Data Mining PubMed
The National Institutes of Health provides a full programming interface to search PubMed called E-Utilities. Interacting with the PubMed database is conveniently through simple HTTP requests and returns the article metadata as XML. Every article in PubMed has a title, author, abstract, journal, year, volume, issue, pages, and keywords, amoung other metadata. Getting the metadata from PubMed, however, involves two separate queries. Very simply, the first query returns a list of PubMed IDs for articles matching the search criteria and the second query returns article data for a given PMID.
The workflow is divided into two parts:
Query E-Search passing it your search term and it returns a list of PMIDs that are used to query E-Fetch for the article metadata.
http://eutils.ncbi.nlm.nih.gov/entrez/eutils/esearch.fcgi?term=electrical+stimulation
&retmax=10&tool=pmquery&db=pubmed
E-Search returns a list of PMIDs:
eSearchResult>
<Count>157380</Count>
<RetMax>10</RetMax>
<RetStart>0</RetStart>
<IdList>
<Id>23858010</Id>
<Id>23856563</Id>
<Id>23856146</Id>
<Id>23855510</Id>
<Id>23839460</Id>
<Id>23839375</Id>
<Id>23853340</Id>
<Id>23853339</Id>
<Id>23853324</Id>
<Id>23853296</Id>
<IdList>
</ ...
Next, query E-Fetch for the article data. You can request multiple PMIDs at once and even the return type (XML, text, JSON). The API also supports pagination to iteratively get many thousands of results.
http://eutils.ncbi.nlm.nih.gov/entrez/eutils/efetch.fcgi
?db=pubmed&id=23856563,23858010&retmode=xml
I’ve written several interfaces to access the PubMed
API, including in PHP, Python, and C#. For instance, the
Python script was written specifically to data-mine
PubMed. Given a search term pmquery.py
will query PubMed and save each article to a text file.

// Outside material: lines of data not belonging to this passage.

(** * A shallow embedding of cntk/graph.py (CNTK Python bindings)

    The module walks a computation graph through an object model it does
    not define: nodes expose [root_function], [inputs], [outputs], [owner],
    [is_output], [block_root], [block_arguments_mapping], [name], [op_name],
    [uid] and [shape].  Any of these attribute reads may succeed, fail with
    [AttributeError] (the attribute does not exist) or fail with another
    exception raised by the native layer ([RuntimeError], e.g. [block_root]
    on a function that is not a block).  The code distinguishes node kinds by
    catching these exceptions, so the embedding models them explicitly. *)

From Stdlib Require Import List Bool Arith Lia String Ascii Sorted Permutation.
Import ListNotations.
Open Scope string_scope.
Open Scope list_scope.

(** ** Python exceptions and a state monad with exceptions

    Python mutates the traversal's locals in place: an exception raised in
    the middle of a [try] block keeps the mutations done before it.  The
    monad therefore threads the state through both outcomes. *)

Inductive exc : Type :=
| AttributeError
| RuntimeError
| IndexError
| ValueError (msg : string)
| ImportError (msg : string).

Inductive outcome (A : Type) : Type :=
| Ok (a : A)
| Exn (e : exc).
Arguments Ok {A} a.
Arguments Exn {A} e.

Definition M (S A : Type) : Type := S -> outcome A * S.

Definition ret {S A} (a : A) : M S A := fun s => (Ok a, s).
Definition raise {S A} (e : exc) : M S A := fun s => (Exn e, s).
Definition bind {S A B} (m : M S A) (k : A -> M S B) : M S B :=
  fun s => match m s with
           | (Ok a, s') => k a s'
           | (Exn e, s') => (Exn e, s')
           end.
Definition modify {S} (f : S -> S) : M S unit := fun s => (Ok tt, f s).
Definition lift {S A} (o : outcome A) : M S A := fun s => (o, s).

Notation "x <- m ;; k" := (bind m (fun x => k))
  (at level 61, m at next level, right associativity).
Notation "m ;;; k" := (bind m (fun _ => k))
  (at level 61, right associativity).

(** [try: body except <handled>: handler] *)
Definition try_except {S A} (body : M S A) (handled : exc -> bool)
    (handler : M S A) : M S A :=
  fun s => match body s with
           | (Exn e, s') => if handled e then handler s' else (Exn e, s')
           | r => r
           end.

(** the bare [except:] of the block probe catches every exception *)
Definition any_exc (_ : exc) : bool := true.
Definition is_attribute_error (e : exc) : bool :=
  match e with AttributeError => true | _ => false end.

(** ** The external object model *)

(** The result of reading one attribute of a node. *)
Inductive prop (A : Type) : Type :=
| Val (a : A)
| Missing            (* AttributeError *)
| Throws.            (* RuntimeError raised by the native property *)
Arguments Val {A} a.
Arguments Missing {A}.
Arguments Throws {A}.

Definition getattr {S A} (p : prop A) : M S A :=
  match p with
  | Val a => ret a
  | Missing => raise AttributeError
  | Throws => raise RuntimeError
  end.

(** Nodes are Python objects, identified by a natural number; a graph maps
    each object to its attributes. *)
Record attrs : Type := mk_attrs {
  block_root : prop nat;
  block_arguments_mapping : prop (list (nat * nat));
  root_function : prop nat;
  inputs : prop (list nat);
  outputs : prop (list nat);
  is_output : prop bool;
  owner : prop nat;
  name : prop string;
  op_name : prop string;
  uid : prop string;
  shape : prop string   (* [str(x.shape)] *)
}.

Definition graph : Type := nat -> attrs.

(** An object without any of the probed attributes. *)
Definition no_attrs : attrs :=
  mk_attrs Missing Missing Missing Missing Missing Missing Missing
           Missing Missing Missing Missing.

Fixpoint mem (x : nat) (l : list nat) : bool :=
  match l with
  | [] => false
  | y :: t => Nat.eqb x y || mem x t
  end.

(** ** depth_first_search *)

(** The locals of the loop.  [stack] is the Python list with its top (the
    end that [pop()] takes) first: [stack.append(x)] is [x :: stack] and
    [stack.extend(xs)] is [rev xs ++ stack]. *)
Record dfs_state : Type := mk_dfs {
  stack : list (nat * nat * nat);   (* node, distance, block depth *)
  accum : list (nat * nat);         (* node, distance *)
  visited : list nat
}.

Definition set_stack (st : list (nat * nat * nat)) (s : dfs_state) :=
  mk_dfs st (accum s) (visited s).
Definition push (x : nat * nat * nat) (s : dfs_state) :=
  mk_dfs (x :: stack s) (accum s) (visited s).
Definition extend (xs : list (nat * nat * nat)) (s : dfs_state) :=
  mk_dfs (rev xs ++ stack s) (accum s) (visited s).
Definition visit (x : nat) (s : dfs_state) :=
  mk_dfs (stack s) (accum s) (x :: visited s).
Definition visit_all (xs : list nat) (s : dfs_state) :=
  mk_dfs (stack s) (accum s) (xs ++ visited s).
Definition append (a : nat * nat) (s : dfs_state) :=
  mk_dfs (stack s) (accum s ++ [a]) (visited s).

(** [continue] versus falling through to the rest of the loop body *)
Inductive flow : Type := Continue | Next.

Section DFS.

Variable G : graph.
(** a Python predicate: it may raise *)
Variable visitor : nat -> outcome bool.
(** [None] or an integer *)
Variable max_depth : option nat.

Definition depth_ok (depth : nat) : bool :=
  match max_depth with
  | None => true
  | Some m => Nat.ltb depth m
  end.

(** lines 31-44: the BlockFunction branch *)
Definition block_branch (node distance depth : nat) : M dfs_state flow :=
  composite <- getattr (block_root (G node)) ;;
  mapping <- getattr (block_arguments_mapping (G node)) ;;
  modify (extend (map (fun p => (snd p, S distance, depth)) mapping)) ;;;
  modify (visit_all (map fst mapping)) ;;;
  modify (push (composite, S distance, S depth)) ;;;
  modify (visit node) ;;;
  b <- lift (visitor node) ;;
  (if b then modify (append (node, distance)) else ret tt) ;;;
  ret Continue.

(** lines 53-59: the OutputVariable probe *)
Definition output_branch (node distance depth : nat) : M dfs_state flow :=
  try_except
    (o <- getattr (is_output (G node)) ;;
     if o then
       ow <- getattr (owner (G node)) ;;
       modify (push (ow, S distance, depth)) ;;;
       modify (visit node) ;;;
       ret Continue
     else ret Next)
    is_attribute_error
    (ret Next).

(** lines 48-59: the Function node branch *)
Definition function_branch (node distance depth : nat) : M dfs_state flow :=
  try_except
    (r <- getattr (root_function (G node)) ;;
     ins <- getattr (inputs (G r)) ;;
     modify (extend (map (fun i => (i, S distance, depth)) ins)) ;;;
     ret Next)
    is_attribute_error
    (output_branch node distance depth).

(** lines 61-64 *)
Definition visit_tail (node distance : nat) : M dfs_state unit :=
  b <- lift (visitor node) ;;
  (if b then modify (append (node, distance)) else ret tt) ;;;
  modify (visit node).

(** lines 30-64, after [pop()] and the [visited] test *)
Definition dfs_body (node distance depth : nat) : M dfs_state unit :=
  f <- (if depth_ok depth
        then try_except (block_branch node distance depth) any_exc (ret Next)
        else ret Next) ;;
  match f with
  | Continue => ret tt
  | Next =>
      f' <- function_branch node distance depth ;;
      match f' with
      | Continue => ret tt
      | Next => visit_tail node distance
      end
  end.

(** lines 26-64: [while stack], with fuel bounding the iterations
    ([None] when the fuel runs out) *)
Fixpoint dfs_loop (fuel : nat) (s : dfs_state)
    : option (outcome unit * dfs_state) :=
  match fuel with
  | O => None
  | S fuel' =>
      match stack s with
      | [] => Some (Ok tt, s)
      | (node, distance, depth) :: rest =>
          let s1 := set_stack rest s in
          if mem node (visited s1) then dfs_loop fuel' s1
          else match dfs_body node distance depth s1 with
               | (Ok _, s2) => dfs_loop fuel' s2
               | (Exn e, s2) => Some (Exn e, s2)
               end
      end
  end.

End DFS.

(** [accum.sort(key=lambda tpl: tpl[1])]: Python's sort is stable, so its
    result is the stable sort by distance, computed here by insertion. *)
Fixpoint insert_by_distance (a : nat * nat) (l : list (nat * nat)) :=
  match l with
  | [] => [a]
  | b :: t => if Nat.ltb (snd a) (snd b) then a :: b :: t
              else b :: insert_by_distance a t
  end.

Definition sort_by_key (l : list (nat * nat)) : list (nat * nat) :=
  fold_left (fun acc a => insert_by_distance a acc) l [].

Definition dfs_init (root : nat) : dfs_state := mk_dfs [(root, 0, 0)] [] [].

(** lines 7-69 *)
Definition depth_first_search (G : graph) (fuel : nat) (root : nat)
    (visitor : nat -> outcome bool) (max_depth : option nat)
    (sort_by_distance : bool) : option (outcome (list nat)) :=
  match dfs_loop G visitor max_depth fuel (dfs_init root) with
  | None => None
  | Some (Exn e, _) => Some (Exn e)
  | Some (Ok _, s) =>
      let acc := if sort_by_distance then sort_by_key (accum s) else accum s in
      Some (Ok (map fst acc))
  end.

(** ** The name-lookup wrappers (lines 71-147) *)

(** a Python value passed as [node_name]: a [str], or a value of another
    type that compares unequal to every name string ([None], a number, ...).
    [find_by_name] and [try_find_closest_by_name] reject every non-[str]
    value before any comparison. *)
Inductive pyval : Type :=
| PyStr (s : string)
| PyOther.

(** [lambda x: x.name == node_name] *)
Definition name_matches (G : graph) (node_name : pyval) (x : nat)
    : outcome bool :=
  match name (G x) with
  | Val n => Ok (match node_name with
                 | PyStr s => String.eqb n s
                 | PyOther => false
                 end)
  | Missing => Exn AttributeError
  | Throws => Exn RuntimeError
  end.

Definition find_all_with_name (G : graph) (fuel : nat) (node : nat)
    (node_name : pyval) (max_depth : option nat)
    : option (outcome (list nat)) :=
  depth_first_search G fuel node (name_matches G node_name) max_depth false.

Definition not_a_string_msg : string :=
  "node name has to be a string. You gave a ...".
Definition multiple_msg : string :=
  "found multiple functions matching ...".

Definition find_by_name (G : graph) (fuel : nat) (node : nat)
    (node_name : pyval) (max_depth : option nat)
    : option (outcome (option nat)) :=
  match node_name with
  | PyOther => Some (Exn (ValueError not_a_string_msg))
  | PyStr _ =>
      match depth_first_search G fuel node (name_matches G node_name)
              max_depth false with
      | None => None
      | Some (Exn e) => Some (Exn e)
      | Some (Ok result) =>
          if Nat.ltb 1 (List.length result) then Some (Exn (ValueError multiple_msg))
          else match result with
               | [] => Some (Ok None)
               | x :: _ => Some (Ok (Some x))
               end
      end
  end.

Definition try_find_closest_by_name (G : graph) (fuel : nat) (node : nat)
    (node_name : pyval) (max_depth : option nat)
    : option (outcome (option nat)) :=
  match node_name with
  | PyOther => Some (Exn (ValueError not_a_string_msg))
  | PyStr _ =>
      match depth_first_search G fuel node (name_matches G node_name)
              max_depth true with
      | None => None
      | Some (Exn e) => Some (Exn e)
      | Some (Ok []) => Some (Ok None)
      | Some (Ok (x :: _)) => Some (Ok (Some x))
      end
  end.

(** ** output_function_graph (lines 150-260) *)

Definition nl : string := String (ascii_of_nat 10) EmptyString.

(** [str.split("\n")] *)
Fixpoint split_nl (s : string) : list string :=
  match s with
  | EmptyString => [EmptyString]
  | String c rest =>
      if Ascii.eqb c (ascii_of_nat 10) then EmptyString :: split_nl rest
      else match split_nl rest with
           | [] => [String c EmptyString]
           | h :: t => String c h :: t
           end
  end.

For some search terms, like “transcranial magnetic
stimulation” this results in over 9000 articles returned
by Pubmed. So the process is iterative and can take some
time (minutes). The PHP
implementation provides a web-based search
interface. For desktop based applications, see the C#
code and the Scholared
app for a working example.